(What needs to be done):
Copy every line of the data exactly, leaving nothing out.

(Supplied data):

+ + + + + + +

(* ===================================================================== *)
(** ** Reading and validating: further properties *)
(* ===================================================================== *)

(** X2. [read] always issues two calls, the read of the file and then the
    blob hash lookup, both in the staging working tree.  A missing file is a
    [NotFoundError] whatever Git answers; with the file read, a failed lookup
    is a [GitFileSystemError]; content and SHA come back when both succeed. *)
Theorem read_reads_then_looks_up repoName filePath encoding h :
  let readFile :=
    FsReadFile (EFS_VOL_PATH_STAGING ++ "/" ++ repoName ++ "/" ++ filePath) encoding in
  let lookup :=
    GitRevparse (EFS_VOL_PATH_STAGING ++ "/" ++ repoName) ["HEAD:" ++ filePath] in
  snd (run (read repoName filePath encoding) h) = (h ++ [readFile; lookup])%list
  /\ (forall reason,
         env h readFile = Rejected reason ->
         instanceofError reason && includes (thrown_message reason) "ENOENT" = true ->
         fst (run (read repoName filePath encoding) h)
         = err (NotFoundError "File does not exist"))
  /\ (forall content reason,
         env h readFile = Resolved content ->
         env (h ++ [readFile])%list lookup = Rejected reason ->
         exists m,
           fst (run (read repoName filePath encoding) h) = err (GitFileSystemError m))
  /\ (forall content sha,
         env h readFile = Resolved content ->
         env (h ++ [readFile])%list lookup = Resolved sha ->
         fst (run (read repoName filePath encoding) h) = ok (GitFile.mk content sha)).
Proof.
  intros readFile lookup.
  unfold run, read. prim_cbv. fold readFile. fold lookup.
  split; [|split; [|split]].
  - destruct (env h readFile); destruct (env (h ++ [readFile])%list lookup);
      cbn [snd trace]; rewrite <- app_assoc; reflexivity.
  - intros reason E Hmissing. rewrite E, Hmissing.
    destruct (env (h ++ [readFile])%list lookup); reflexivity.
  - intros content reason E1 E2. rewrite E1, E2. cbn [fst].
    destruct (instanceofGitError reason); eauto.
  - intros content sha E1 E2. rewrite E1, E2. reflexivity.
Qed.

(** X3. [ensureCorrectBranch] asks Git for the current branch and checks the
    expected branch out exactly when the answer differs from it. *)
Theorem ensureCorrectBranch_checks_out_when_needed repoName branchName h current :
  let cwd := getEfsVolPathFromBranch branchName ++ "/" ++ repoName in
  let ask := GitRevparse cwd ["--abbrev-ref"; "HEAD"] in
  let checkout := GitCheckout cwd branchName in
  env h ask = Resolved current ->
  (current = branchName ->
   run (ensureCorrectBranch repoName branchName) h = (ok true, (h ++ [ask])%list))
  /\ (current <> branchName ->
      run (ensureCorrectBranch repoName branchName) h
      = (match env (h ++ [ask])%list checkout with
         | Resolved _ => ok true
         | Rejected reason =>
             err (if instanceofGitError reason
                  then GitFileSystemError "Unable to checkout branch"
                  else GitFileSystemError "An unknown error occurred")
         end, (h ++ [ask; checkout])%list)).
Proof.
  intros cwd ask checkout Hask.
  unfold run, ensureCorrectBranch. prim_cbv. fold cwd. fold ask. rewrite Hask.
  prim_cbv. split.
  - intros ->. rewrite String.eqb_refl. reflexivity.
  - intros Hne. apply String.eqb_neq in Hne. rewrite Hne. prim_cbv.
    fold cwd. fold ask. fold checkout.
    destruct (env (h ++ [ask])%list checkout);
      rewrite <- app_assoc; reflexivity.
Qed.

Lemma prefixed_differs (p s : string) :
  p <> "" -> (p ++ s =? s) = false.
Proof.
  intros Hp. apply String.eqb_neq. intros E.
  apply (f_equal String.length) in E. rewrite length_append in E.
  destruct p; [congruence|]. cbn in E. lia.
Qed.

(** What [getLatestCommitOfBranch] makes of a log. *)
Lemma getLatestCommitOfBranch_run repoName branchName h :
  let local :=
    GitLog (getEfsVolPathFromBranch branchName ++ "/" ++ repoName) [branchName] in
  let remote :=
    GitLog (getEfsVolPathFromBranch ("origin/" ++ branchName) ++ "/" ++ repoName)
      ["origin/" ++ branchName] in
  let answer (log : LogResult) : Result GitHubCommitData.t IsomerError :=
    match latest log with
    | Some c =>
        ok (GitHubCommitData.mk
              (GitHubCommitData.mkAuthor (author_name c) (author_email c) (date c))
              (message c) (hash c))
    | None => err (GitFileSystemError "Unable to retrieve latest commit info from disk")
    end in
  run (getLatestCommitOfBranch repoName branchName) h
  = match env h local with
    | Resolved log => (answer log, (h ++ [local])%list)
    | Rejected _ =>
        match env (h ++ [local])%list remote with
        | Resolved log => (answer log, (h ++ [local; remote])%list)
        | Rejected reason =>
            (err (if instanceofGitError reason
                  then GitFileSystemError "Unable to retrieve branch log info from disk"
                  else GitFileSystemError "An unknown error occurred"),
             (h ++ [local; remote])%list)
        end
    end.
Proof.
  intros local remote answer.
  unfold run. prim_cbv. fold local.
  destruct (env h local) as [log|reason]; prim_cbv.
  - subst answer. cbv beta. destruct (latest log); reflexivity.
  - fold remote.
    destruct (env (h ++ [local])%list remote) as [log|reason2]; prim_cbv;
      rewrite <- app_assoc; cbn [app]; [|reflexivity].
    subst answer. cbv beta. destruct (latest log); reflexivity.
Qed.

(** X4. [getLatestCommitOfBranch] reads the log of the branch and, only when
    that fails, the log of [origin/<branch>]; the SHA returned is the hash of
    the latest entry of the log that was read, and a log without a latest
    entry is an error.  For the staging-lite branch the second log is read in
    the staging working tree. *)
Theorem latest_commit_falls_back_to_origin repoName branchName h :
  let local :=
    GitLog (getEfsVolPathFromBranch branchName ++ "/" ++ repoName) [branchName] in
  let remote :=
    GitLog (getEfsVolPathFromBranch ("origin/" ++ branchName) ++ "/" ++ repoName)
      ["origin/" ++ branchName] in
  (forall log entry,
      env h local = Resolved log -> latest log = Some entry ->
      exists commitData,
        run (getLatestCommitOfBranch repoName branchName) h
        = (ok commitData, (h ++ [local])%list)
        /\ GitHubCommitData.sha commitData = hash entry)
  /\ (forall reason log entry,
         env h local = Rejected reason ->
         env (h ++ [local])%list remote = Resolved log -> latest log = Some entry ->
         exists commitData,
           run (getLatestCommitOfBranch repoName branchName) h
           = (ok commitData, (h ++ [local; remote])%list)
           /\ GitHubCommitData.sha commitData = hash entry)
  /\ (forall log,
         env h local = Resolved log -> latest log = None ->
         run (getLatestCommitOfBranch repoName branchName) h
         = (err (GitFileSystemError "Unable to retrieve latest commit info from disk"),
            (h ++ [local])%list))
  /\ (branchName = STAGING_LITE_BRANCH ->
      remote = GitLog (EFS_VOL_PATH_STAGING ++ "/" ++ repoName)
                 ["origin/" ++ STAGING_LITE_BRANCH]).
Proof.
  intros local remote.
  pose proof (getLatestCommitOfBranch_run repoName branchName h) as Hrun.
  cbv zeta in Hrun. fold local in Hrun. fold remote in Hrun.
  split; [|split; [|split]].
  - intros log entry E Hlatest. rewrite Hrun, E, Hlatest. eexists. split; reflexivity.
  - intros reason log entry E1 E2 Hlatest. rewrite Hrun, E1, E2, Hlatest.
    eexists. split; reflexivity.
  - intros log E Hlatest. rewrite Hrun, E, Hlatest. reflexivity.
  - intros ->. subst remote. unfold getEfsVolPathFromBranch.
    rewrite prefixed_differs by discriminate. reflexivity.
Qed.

+ + + + + + +

(Reply):
(* ===================================================================== *)
(** ** Reading and validating: further properties *)
(* ===================================================================== *)

(** X2. [read] always issues two calls, the read of the file and then the
    blob hash lookup, both in the staging working tree.  A missing file is a
    [NotFoundError] whatever Git answers; with the file read, a failed lookup
    is a [GitFileSystemError]; content and SHA come back when both succeed. *)
Theorem read_reads_then_looks_up repoName filePath encoding h :
  let readFile :=
    FsReadFile (EFS_VOL_PATH_STAGING ++ "/" ++ repoName ++ "/" ++ filePath) encoding in
  let lookup :=
    GitRevparse (EFS_VOL_PATH_STAGING ++ "/" ++ repoName) ["HEAD:" ++ filePath] in
  snd (run (read repoName filePath encoding) h) = (h ++ [readFile; lookup])%list
  /\ (forall reason,
         env h readFile = Rejected reason ->
         instanceofError reason && includes (thrown_message reason) "ENOENT" = true ->
         fst (run (read repoName filePath encoding) h)
         = err (NotFoundError "File does not exist"))
  /\ (forall content reason,
         env h readFile = Resolved content ->
         env (h ++ [readFile])%list lookup = Rejected reason ->
         exists m,
           fst (run (read repoName filePath encoding) h) = err (GitFileSystemError m))
  /\ (forall content sha,
         env h readFile = Resolved content ->
         env (h ++ [readFile])%list lookup = Resolved sha ->
         fst (run (read repoName filePath encoding) h) = ok (GitFile.mk content sha)).
Proof.
  intros readFile lookup.
  unfold run, read. prim_cbv. fold readFile. fold lookup.
  split; [|split; [|split]].
  - destruct (env h readFile); destruct (env (h ++ [readFile])%list lookup);
      cbn [snd trace]; rewrite <- app_assoc; reflexivity.
  - intros reason E Hmissing. rewrite E, Hmissing.
    destruct (env (h ++ [readFile])%list lookup); reflexivity.
  - intros content reason E1 E2. rewrite E1, E2. cbn [fst].
    destruct (instanceofGitError reason); eauto.
  - intros content sha E1 E2. rewrite E1, E2. reflexivity.
Qed.

(** X3. [ensureCorrectBranch] asks Git for the current branch and checks the
    expected branch out exactly when the answer differs from it. *)
Theorem ensureCorrectBranch_checks_out_when_needed repoName branchName h current :
  let cwd := getEfsVolPathFromBranch branchName ++ "/" ++ repoName in
  let ask := GitRevparse cwd ["--abbrev-ref"; "HEAD"] in
  let checkout := GitCheckout cwd branchName in
  env h ask = Resolved current ->
  (current = branchName ->
   run (ensureCorrectBranch repoName branchName) h = (ok true, (h ++ [ask])%list))
  /\ (current <> branchName ->
      run (ensureCorrectBranch repoName branchName) h
      = (match env (h ++ [ask])%list checkout with
         | Resolved _ => ok true
         | Rejected reason =>
             err (if instanceofGitError reason
                  then GitFileSystemError "Unable to checkout branch"
                  else GitFileSystemError "An unknown error occurred")
         end, (h ++ [ask; checkout])%list)).
Proof.
  intros cwd ask checkout Hask.
  unfold run, ensureCorrectBranch. prim_cbv. fold cwd. fold ask. rewrite Hask.
  prim_cbv. split.
  - intros ->. rewrite String.eqb_refl. reflexivity.
  - intros Hne. apply String.eqb_neq in Hne. rewrite Hne. prim_cbv.
    fold cwd. fold ask. fold checkout.
    destruct (env (h ++ [ask])%list checkout);
      rewrite <- app_assoc; reflexivity.
Qed.

Lemma prefixed_differs (p s : string) :
  p <> "" -> (p ++ s =? s) = false.
Proof.
  intros Hp. apply String.eqb_neq. intros E.
  apply (f_equal String.length) in E. rewrite length_append in E.
  destruct p; [congruence|]. cbn in E. lia.
Qed.

(** What [getLatestCommitOfBranch] makes of a log. *)
Lemma getLatestCommitOfBranch_run repoName branchName h :
  let local :=
    GitLog (getEfsVolPathFromBranch branchName ++ "/" ++ repoName) [branchName] in
  let remote :=
    GitLog (getEfsVolPathFromBranch ("origin/" ++ branchName) ++ "/" ++ repoName)
      ["origin/" ++ branchName] in
  let answer (log : LogResult) : Result GitHubCommitData.t IsomerError :=
    match latest log with
    | Some c =>
        ok (GitHubCommitData.mk
              (GitHubCommitData.mkAuthor (author_name c) (author_email c) (date c))
              (message c) (hash c))
    | None => err (GitFileSystemError "Unable to retrieve latest commit info from disk")
    end in
  run (getLatestCommitOfBranch repoName branchName) h
  = match env h local with
    | Resolved log => (answer log, (h ++ [local])%list)
    | Rejected _ =>
        match env (h ++ [local])%list remote with
        | Resolved log => (answer log, (h ++ [local; remote])%list)
        | Rejected reason =>
            (err (if instanceofGitError reason
                  then GitFileSystemError "Unable to retrieve branch log info from disk"
                  else GitFileSystemError "An unknown error occurred"),
             (h ++ [local; remote])%list)
        end
    end.
Proof.
  intros local remote answer.
  unfold run. prim_cbv. fold local.
  destruct (env h local) as [log|reason]; prim_cbv.
  - subst answer. cbv beta. destruct (latest log); reflexivity.
  - fold remote.
    destruct (env (h ++ [local])%list remote) as [log|reason2]; prim_cbv;
      rewrite <- app_assoc; cbn [app]; [|reflexivity].
    subst answer. cbv beta. destruct (latest log); reflexivity.
Qed.

(** X4. [getLatestCommitOfBranch] reads the log of the branch and, only when
    that fails, the log of [origin/<branch>]; the SHA returned is the hash of
    the latest entry of the log that was read, and a log without a latest
    entry is an error.  For the staging-lite branch the second log is read in
    the staging working tree. *)
Theorem latest_commit_falls_back_to_origin repoName branchName h :
  let local :=
    GitLog (getEfsVolPathFromBranch branchName ++ "/" ++ repoName) [branchName] in
  let remote :=
    GitLog (getEfsVolPathFromBranch ("origin/" ++ branchName) ++ "/" ++ repoName)
      ["origin/" ++ branchName] in
  (forall log entry,
      env h local = Resolved log -> latest log = Some entry ->
      exists commitData,
        run (getLatestCommitOfBranch repoName branchName) h
        = (ok commitData, (h ++ [local])%list)
        /\ GitHubCommitData.sha commitData = hash entry)
  /\ (forall reason log entry,
         env h local = Rejected reason ->
         env (h ++ [local])%list remote = Resolved log -> latest log = Some entry ->
         exists commitData,
           run (getLatestCommitOfBranch repoName branchName) h
           = (ok commitData, (h ++ [local; remote])%list)
           /\ GitHubCommitData.sha commitData = hash entry)
  /\ (forall log,
         env h local = Resolved log -> latest log = None ->
         run (getLatestCommitOfBranch repoName branchName) h
         = (err (GitFileSystemError "Unable to retrieve latest commit info from disk"),
            (h ++ [local])%list))
  /\ (branchName = STAGING_LITE_BRANCH ->
      remote = GitLog (EFS_VOL_PATH_STAGING ++ "/" ++ repoName)
                 ["origin/" ++ STAGING_LITE_BRANCH]).
Proof.
  intros local remote.
  pose proof (getLatestCommitOfBranch_run repoName branchName h) as Hrun.
  cbv zeta in Hrun. fold local in Hrun. fold remote in Hrun.
  split; [|split; [|split]].
  - intros log entry E Hlatest. rewrite Hrun, E, Hlatest. eexists. split; reflexivity.
  - intros reason log entry E1 E2 Hlatest. rewrite Hrun, E1, E2, Hlatest.
    eexists. split; reflexivity.
  - intros log E Hlatest. rewrite Hrun, E, Hlatest. reflexivity.
  - intros ->. subst remote. unfold getEfsVolPathFromBranch.
    rewrite prefixed_differs by discriminate. reflexivity.
Qed.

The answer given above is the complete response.